« La lumière d'un miroir portatif » — Un conte chinois
Dans la Chine ancienne, on disait souvent : « Le miroir reflète la lumière, et la lumière illumine le cœur. »
Dans la ville de Jinling, sous la dynastie Tang, vivait un artisan réputé pour son art de la dorure. Son atelier était petit, mais le délicat ballet des feuilles d'or scintillait souvent sous les rayons du soleil matinal. Chaque jour, il appliquait avec soin des feuilles d'or aussi fines que l'aile d'une cigale sur un petit miroir carré, lui conférant une lueur aussi douce que l'aube.
Un jour, une jeune voyageuse arriva, se préparant à un long périple.

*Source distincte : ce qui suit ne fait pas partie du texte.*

Definition outputTranscriptionBranch (msg : LiveServerMessage) : Eff unit :=
  match outputTranscription msg with
  | Some t =>
      update (fun c => set_transcriptionRef
                         {| input := input (transcriptionRef c);
                            output := output (transcriptionRef c) ++ appended t |} c)
  | None => ret tt
  end.

(** The turn-complete branch; [now1] and [now2] are what its two [Date.now()]
    return.  The two calls it does not wait for, [evaluateChallengeResponse]
    and [checkGrammar], are logged; [checkGrammar] itself is modelled below. *)
Definition turnCompleteBranch (msg : LiveServerMessage) (now1 now2 : num) : Eff unit :=
  when (turnComplete msg)
    (c <- get ;;
     let input := input (transcriptionRef c) in
     let output := output (transcriptionRef c) in
     let timestamp := now1 in
     when (truthy (trim input))
       (update (setEntries (fun prev =>
          prev ++ [{| role := user; text := input; timestamp := timestamp;
                      correction := None |}])) ;;
        perform (EvaluateChallengeResponse (trim input)) ;;
        perform (CheckGrammar (trim input) timestamp)) ;;
     when (truthy (trim output))
       (update (setEntries (fun prev =>
          prev ++ [{| role := model; text := output; timestamp := now2;
                      correction := None |}]))) ;;
     update (set_transcriptionRef {| input := []; output := [] |})).

(** [onmessage]: the five [if] statements of the handler, in order. *)
Definition onmessage (msg : LiveServerMessage) (currentTime now1 now2 : num)
  : Eff unit :=
  audioBranch msg currentTime ;;
  interruptedBranch msg ;;
  inputTranscriptionBranch msg ;;
  outputTranscriptionBranch msg ;;
  turnCompleteBranch msg now1 now2.

(** [onmessage] on a message whose [decodeAudioData] rejects with [err]: the
    handler is suspended at that [await], its promise rejects, and nothing
    after the [await] runs, neither the rest of the audio branch nor the four
    branches that follow.  When the guard of the audio branch fails nothing is
    decoded, and the handler is [onmessage]. *)
Definition onmessageUndecodable (err : JSError) (msg : LiveServerMessage)
  (currentTime now1 now2 : num) : Eff unit :=
  c <- get ;;
  match inlineData msg with
  | Some base64Audio =>
      if truthy base64Audio && negb (isNone (audioContextOutRef c))
         && negb (isPausedRef (tuning c)) && negb (isNone (outputGainNodeRef c))
      then
        update (setIsSpeaking true) ;;
        update (fun c => set_nextStartTimeRef
                           (nmax (nextStartTimeRef c) currentTime) c) ;;
        raise err
      else onmessage msg currentTime now1 now2
  | None => onmessage msg currentTime now1 now2
  end.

Elle souhaitait emporter avec elle un objet qui puisse contenir des souvenirs, refléter son image et l'accompagner à travers des contrées lointaines. L'artisan eut alors une illumination : si un miroir de poche pouvait faire plus que montrer un visage – s'il pouvait véhiculer des histoires et protéger l'âme –, alors il pourrait véritablement devenir un fidèle compagnon.
Il recouvrit le couvercle du miroir de feuilles d'or travaillées en douze étapes méticuleuses et y peignit de délicats motifs d'orchidées et d'oiseaux – les orchidées symbolisant la pureté, les oiseaux la liberté. À la lumière du soleil, l'or semblait respirer, comme si les siècles de la ville murmuraient à travers le miroir.
Une fois le miroir terminé, il a dit :
« Un miroir ne reflète pas seulement l'apparence ; il reflète le cœur. Où que votre chemin vous mène, puisse-t-il vous rappeler votre véritable direction. »
La voyageuse emporta le miroir à travers déserts, rivières, montagnes et contrées lointaines. Chaque fois qu'elle l'ouvrait, elle y découvrait non seulement son propre reflet, mais aussi un fragment de poésie orientale : une lueur dorée semblable au clair de lune, des oiseaux et des fleurs évoquant un coin de peinture chinoise. Ce miroir fascinait les gens venus d'ailleurs et lui procurait un sentiment d'appartenance, même loin de chez elle.
Des siècles plus tard, le savoir-faire de la feuille d'or de Jinling perdure, reconnu comme patrimoine culturel immatériel, et les miroirs de poche comme celui-ci continuent de symboliser un doux compagnon — un morceau de culture, une touche de lumière, tenu dans la paume de la main.